# Task to carry out
Please restate, exactly as written, the lines running from the beginning of the material through the line that has "intros Hx. apply list_eq_same_length" in it.

─── Data section

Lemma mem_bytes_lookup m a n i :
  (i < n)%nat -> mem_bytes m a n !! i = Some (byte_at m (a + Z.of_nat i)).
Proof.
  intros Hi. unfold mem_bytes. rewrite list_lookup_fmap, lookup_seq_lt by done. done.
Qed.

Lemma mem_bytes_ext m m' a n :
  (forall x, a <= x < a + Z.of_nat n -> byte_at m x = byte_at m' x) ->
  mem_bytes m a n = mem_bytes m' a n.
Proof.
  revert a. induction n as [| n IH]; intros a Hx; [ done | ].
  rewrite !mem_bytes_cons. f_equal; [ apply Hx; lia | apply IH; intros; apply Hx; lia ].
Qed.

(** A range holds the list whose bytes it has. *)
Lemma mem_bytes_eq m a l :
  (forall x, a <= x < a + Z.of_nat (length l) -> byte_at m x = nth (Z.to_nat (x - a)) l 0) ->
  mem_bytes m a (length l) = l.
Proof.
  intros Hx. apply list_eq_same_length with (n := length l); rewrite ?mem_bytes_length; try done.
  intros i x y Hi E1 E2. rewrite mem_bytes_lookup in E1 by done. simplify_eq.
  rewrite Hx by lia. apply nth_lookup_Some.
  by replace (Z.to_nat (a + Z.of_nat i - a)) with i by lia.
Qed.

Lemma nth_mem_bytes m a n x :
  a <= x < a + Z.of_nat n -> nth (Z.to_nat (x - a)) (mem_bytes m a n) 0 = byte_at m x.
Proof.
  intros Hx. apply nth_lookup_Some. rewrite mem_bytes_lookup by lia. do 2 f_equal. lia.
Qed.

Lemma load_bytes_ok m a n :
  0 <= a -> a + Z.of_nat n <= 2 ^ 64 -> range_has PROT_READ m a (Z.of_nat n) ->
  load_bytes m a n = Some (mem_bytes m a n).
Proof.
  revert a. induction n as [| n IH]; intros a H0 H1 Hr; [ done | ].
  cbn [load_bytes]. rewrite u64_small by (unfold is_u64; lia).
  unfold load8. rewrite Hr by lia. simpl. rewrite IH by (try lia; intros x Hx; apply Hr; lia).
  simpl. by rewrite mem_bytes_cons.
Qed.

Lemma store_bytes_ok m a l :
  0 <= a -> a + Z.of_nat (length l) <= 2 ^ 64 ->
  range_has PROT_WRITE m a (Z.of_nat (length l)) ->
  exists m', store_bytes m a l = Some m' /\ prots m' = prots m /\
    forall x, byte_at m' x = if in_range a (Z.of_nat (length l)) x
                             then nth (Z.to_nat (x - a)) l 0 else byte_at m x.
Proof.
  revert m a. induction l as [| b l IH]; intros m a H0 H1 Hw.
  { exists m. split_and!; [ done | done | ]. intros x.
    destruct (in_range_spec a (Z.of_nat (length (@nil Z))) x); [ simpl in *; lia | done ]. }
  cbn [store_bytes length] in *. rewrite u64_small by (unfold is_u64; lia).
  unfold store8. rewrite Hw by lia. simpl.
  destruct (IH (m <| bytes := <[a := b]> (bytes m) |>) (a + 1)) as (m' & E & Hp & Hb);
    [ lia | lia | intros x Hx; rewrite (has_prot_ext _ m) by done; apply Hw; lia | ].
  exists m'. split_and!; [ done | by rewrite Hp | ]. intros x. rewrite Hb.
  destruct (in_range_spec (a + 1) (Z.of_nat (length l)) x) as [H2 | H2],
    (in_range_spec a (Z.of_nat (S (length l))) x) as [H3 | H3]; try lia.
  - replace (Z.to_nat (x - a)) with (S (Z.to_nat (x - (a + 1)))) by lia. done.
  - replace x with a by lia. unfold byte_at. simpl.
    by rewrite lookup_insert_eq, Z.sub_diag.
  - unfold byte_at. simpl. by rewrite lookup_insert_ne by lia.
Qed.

──────

# Result below
Lemma mem_bytes_lookup m a n i :
  (i < n)%nat -> mem_bytes m a n !! i = Some (byte_at m (a + Z.of_nat i)).
Proof.
  intros Hi. unfold mem_bytes. rewrite list_lookup_fmap, lookup_seq_lt by done. done.
Qed.

Lemma mem_bytes_ext m m' a n :
  (forall x, a <= x < a + Z.of_nat n -> byte_at m x = byte_at m' x) ->
  mem_bytes m a n = mem_bytes m' a n.
Proof.
  revert a. induction n as [| n IH]; intros a Hx; [ done | ].
  rewrite !mem_bytes_cons. f_equal; [ apply Hx; lia | apply IH; intros; apply Hx; lia ].
Qed.

(** A range holds the list whose bytes it has. *)
Lemma mem_bytes_eq m a l :
  (forall x, a <= x < a + Z.of_nat (length l) -> byte_at m x = nth (Z.to_nat (x - a)) l 0) ->
  mem_bytes m a (length l) = l.
Proof.
  intros Hx. apply list_eq_same_length with (n := length l); rewrite ?mem_bytes_length; try done.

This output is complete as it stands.